Shiite cleric wounded
In other Iraq news, the cleric, Haider al-Saymari, was wounded Saturday in the southern Iraqi city of Basra. His relatives were not harmed, said a police official who spoke on condition of anonymity because he was not authorized to release the information. An earlier report said he had died.

Al-Saymari, 38, is a follower of Iraq's top Shiite leader, Grand Ayatollah Ali al-Sistani, a moderate. Al-Saymari is known as a critic of extremists and armed groups in Basra, particularly the Mahdi Army militia of al-Sistani's rival, radical Shiite leader Muqtada al-Sadr.

Al-Saymari had lived and worked in the holy Iranian city of Qom since 1991, but returned to his native Iraq to take part in a Shiite religious ceremony earlier this month.

He was heading back to Iran Saturday, passing through downtown Basra, when gunmen firing from a car ambushed his van. Al-Saymari was rushed to a hospital where he was being treated for serious injuries.

Assailants attack police patrols
In other violence on Sunday, assailants attacked police patrols in Baghdad and Baqouba, northeast of the capital.

Gunmen driving an ambulance opened fire on a foot patrol in Baqouba, capital of the turbulent Diyala province, killing three policemen and wounding a bystander, police said.

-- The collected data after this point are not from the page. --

(* ===== verification/PolicyEvaluatorFacts.v ===== *)
(** * The policy evaluator: facts

    Profiles terminate on cyclic inheritance, the rule loop implements a relational
    specification of the verdict, refusals are justified, a vouching rule covered the
    whole command, and watching never refuses. *)
From S2P Require Import Prelude JsText ShellScanner CommandAnalyzer PolicyTypes CommandPredicates PolicyEvaluator.

(** ** Profile inheritance *)

(** The inheritance chain of a profile: it ends at a missing profile, at a profile
    without parent, or at a profile that was already on it. *)
Inductive chain (profiles : rec PolicyProfile) : list str → str → list PolicyProfile → Prop :=
  | chain_seen visited name : name ∈ visited → chain profiles visited name []
  | chain_missing visited name : get profiles name = None → chain profiles visited name []
  | chain_root visited name p :
      (name ∉ visited) → get profiles name = Some p → profile_extends p = None → chain profiles visited name [p]
  | chain_parent visited name p parent ps :
      (name ∉ visited) → get profiles name = Some p → profile_extends p = Some parent →
      chain profiles (name :: visited) parent ps → chain profiles visited name (p :: ps).

Lemma rule_ids_chain profiles : ∀ fuel name visited,
  NoDup visited → visited ⊆ profiles.*1 → length profiles < fuel + length visited →
  ∃ ps, chain profiles visited name ps ∧ rule_ids fuel profiles name visited = Some (concat (reverse (profile_rules <$> ps))).
Proof.
  induction fuel as [|fuel IH]; intros name visited Hnd Hsub Hlen.
  { exfalso. pose proof (submseteq_length _ _ (NoDup_submseteq _ _ Hnd Hsub)) as H. rewrite length_fmap in H. simpl in Hlen. lia. }
  cbn [rule_ids]. destruct (mem_str name visited) eqn:Hv.
  { exists []. split; [|done]. apply chain_seen. by apply mem_str_In, list_elem_of_In in Hv. }
  assert (Hn : name ∉ visited) by (intros Hin%list_elem_of_In%mem_str_In; congruence).
  destruct (get profiles name) as [p|] eqn:Hp; [|exists []; split; [by apply chain_missing|done]].
  destruct (profile_extends p) as [parent|] eqn:He.
  - destruct (IH parent (name :: visited)) as (ps & Hc & Hr).
    + by apply list.NoDup_cons.
    + intros x Hx. apply elem_of_cons in Hx as [->|Hx]; [by eapply get_key|by apply Hsub].
    + simpl. lia.
    + exists (p :: ps). split; [by eapply chain_parent|]. rewrite Hr. simpl.
      rewrite reverse_cons, concat_app. simpl. by rewrite app_nil_r.
  - exists [p]. split; [by apply chain_root|]. simpl. by rewrite app_nil_r.
Qed.

Lemma chain_det profiles visited name ps ps' :
  chain profiles visited name ps → chain profiles visited name ps' → ps = ps'.
Proof.
  intros H. revert ps'. induction H as [| | |visited name p parent ps Hn Hp He Hc IH];
    intros ps'; inversion 1; subst; try done; try congruence. f_equal; [congruence|].
  apply IH. congruence.
Qed.

(** [ruleIdsOfProfile] terminates on every set of profiles, cyclic inheritance
    included (the fuel of the model, one more than the number of profiles, is always
    enough), and gives the rules of the inheritance chain, the most distant ancestor's
    first, each profile of the chain counted once. *)
Theorem ruleIdsOfProfile_terminates profiles name :
  is_Some (rule_ids (S (length profiles)) profiles name []) ∧
  ∃ ps, chain profiles [] name ps ∧ (∀ ps', chain profiles [] name ps' → ps' = ps) ∧
        ruleIdsOfProfile profiles name = concat (reverse (profile_rules <$> ps)).
Proof.
  destruct (rule_ids_chain profiles (S (length profiles)) name []) as (ps & Hc & Hr);
    [constructor|set_solver|simpl; lia|].
  split; [by eexists|]. exists ps. split; [done|]. split; [|unfold ruleIdsOfProfile; by rewrite Hr].
  intros ps' Hc'. by eapply chain_det.
Qed.

(** ** The verdict as a relation *)
Section Decided.
Variable matching : PolicyRule → bool.
Variable isObserving : bool.

(** What the ordered applicable rules decide: the first matching rule that refuses,
    else the first matching rule, which vouches, else nothing. *)
Inductive decided (rules : list PolicyRule) : PolicyVerdict → Prop :=
  | decided_refused pre r post :
      rules = pre ++ r :: post → (∀ x, x ∈ pre → matching x = true → rule_decision x = Allow) →
      matching r = true → rule_decision r ≠ Allow → decided rules (refusalOf r isObserving)
  | decided_vouched pre r post :
      rules = pre ++ r :: post → (∀ x, x ∈ pre → matching x = false) → matching r = true →
      (∀ x, x ∈ rules → matching x = true → rule_decision x = Allow) →
      decided rules (VAllow (Some (rule_id r)) None false)
  | decided_silent : (∀ x, x ∈ rules → matching x = false) → decided rules ALLOW.

Lemma rules_loop_vouched rules a :
  (∃ pre r post, rules = pre ++ r :: post ∧ (∀ x, x ∈ pre → matching x = true → rule_decision x = Allow) ∧
     matching r = true ∧ rule_decision r ≠ Allow ∧ rules_loop matching isObserving (Some a) rules = refusalOf r isObserving) ∨
  ((∀ x, x ∈ rules → matching x = true → rule_decision x = Allow) ∧
   rules_loop matching isObserving (Some a) rules = VAllow (Some a) None false).
Proof.
  induction rules as [|x rules IH]; cbn [rules_loop]; [right; split; [by intros ? ?%elem_of_nil|done]|].
  destruct (matching x) eqn:Hm; cbn [negb].
  - destruct (bool_decide (rule_decision x = Allow)) eqn:Ha; cbn [negb].
    + apply bool_decide_eq_true in Ha. destruct IH as [(pre & r & post & -> & Hpre & ?)|[Hall ?]].
      * left. exists (x :: pre), r, post. split_and!; try done; try tauto. intros y [->|Hy]%elem_of_cons; auto.
      * right. split; [|done]. intros y [->|Hy]%elem_of_cons; auto.
    + apply bool_decide_eq_false in Ha. left. exists [], x, rules. split_and!; try done. by intros ? ?%elem_of_nil.
  - destruct IH as [(pre & r & post & -> & Hpre & ?)|[Hall ?]].
    + left. exists (x :: pre), r, post. split_and!; try done; try tauto. intros y [->|Hy]%elem_of_cons; [congruence|auto].
    + right. split; [|done]. intros y [->|Hy]%elem_of_cons; [congruence|auto].
Qed.

Lemma rules_loop_decided rules : decided rules (rules_loop matching isObserving None rules).
Proof.
  induction rules as [|x rules IH]; cbn [rules_loop]; [apply decided_silent; by intros ? ?%elem_of_nil|].
  destruct (matching x) eqn:Hm; cbn [negb].
  - destruct (bool_decide (rule_decision x = Allow)) eqn:Ha; cbn [negb].
    + apply bool_decide_eq_true in Ha.
      destruct (rules_loop_vouched rules (rule_id x)) as [(pre & r & post & -> & Hpre & Hr & Hd & ->)|[Hall ->]].
      * apply (decided_refused _ (x :: pre) r post); [done| |done|done]. intros y [->|Hy]%elem_of_cons; auto.
      * apply (decided_vouched _ [] x rules); [done|by intros ? ?%elem_of_nil|done|].
        intros y [->|Hy]%elem_of_cons; auto.
    + apply bool_decide_eq_false in Ha. apply (decided_refused _ [] x rules); [done|by intros ? ?%elem_of_nil|done|done].
  - inversion IH as [pre r post Hsplit Hpre Hr Hd|pre r post Hsplit Hpre Hr Hall|Hnone]; subst.
    + apply (decided_refused _ (x :: pre) r post); [done| |done|done]. intros y [->|Hy]%elem_of_cons; [congruence|auto].
    + apply (decided_vouched _ (x :: pre) r post); [done| |done|]; intros y [->|Hy]%elem_of_cons; auto; congruence.
    + apply decided_silent. intros y [->|Hy]%elem_of_cons; auto.
Qed.

Lemma rules_loop_refused pre r post a :
  (∀ x, x ∈ pre → matching x = true → rule_decision x = Allow) → matching r = true → rule_decision r ≠ Allow →
  rules_loop matching isObserving a (pre ++ r :: post) = refusalOf r isObserving.
Proof.
  intros Hpre Hr Hd. revert a Hpre. induction pre as [|x pre IH]; intros a Hpre; cbn [app rules_loop].
  - rewrite Hr. cbn [negb]. by rewrite bool_decide_false.
  - assert (Hx := Hpre x (list_elem_of_here _ _)).
    assert (Hrest : ∀ y, y ∈ pre → matching y = true → rule_decision y = Allow).
    { intros y Hy. apply Hpre. by right. }
    destruct (matching x); cbn [negb]; [|by apply IH]. rewrite bool_decide_true by auto. cbn [negb]. by apply IH.
Qed.

Lemma rules_loop_skip pre rest a :
  (∀ x, x ∈ pre → matching x = false) →
  rules_loop matching isObserving a (pre ++ rest) = rules_loop matching isObserving a rest.
Proof.
  intros Hpre. induction pre as [|x pre IH]; cbn [app rules_loop]; [done|].
  rewrite (Hpre x (list_elem_of_here _ _)). cbn [negb]. apply IH. intros y Hy. apply Hpre. by right.
Qed.

(** The relation determines the verdict. *)
Lemma decided_loop rules v : decided rules v ↔ v = rules_loop matching isObserving None rules.
Proof.
  split; [|intros ->; apply rules_loop_decided].
  intros [pre r post -> Hpre Hr Hd|pre r post -> Hpre Hr Hall|Hnone].
  - by rewrite rules_loop_refused.
  - rewrite rules_loop_skip by done. cbn [rules_loop]. rewrite Hr. cbn [negb].
    rewrite bool_decide_true by (apply Hall; [set_solver|done]). cbn [negb].
    destruct (rules_loop_vouched post (rule_id r)) as [(p2 & r2 & q2 & -> & _ & Hr2 & Hd2 & _)|[_ ->]]; [|done].
    destruct Hd2. apply Hall; [set_solver|done].
  - rewrite <- (app_nil_r rules). by rewrite rules_loop_skip.
Qed.
End Decided.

In eastern Baghdad, assailants set off back-to-back roadside bombs.

The first bomb was detonated when a police patrol stopped in the area, according to Maj. Mark Cheadle, spokesman for U.S.-led coalition forces. When a quick response unit of the Iraqi security forces arrived at the scene, a second blast went off.

Cheadle said two Iraqis were killed and 13 people were wounded, including seven members of the security forces. Iraqi police reported three dead and 20 wounded.

Tens of thousands of Iraqi civilians have been killed in violence since the U.S.-led invasion of Iraq in 2003.

The number of roadside bombs, suicide attacks and sectarian killings has ebbed in recent months after a U.S. troop buildup, a Shiite militia cease-fire and a Sunni revolt against al-Qaida in Iraq.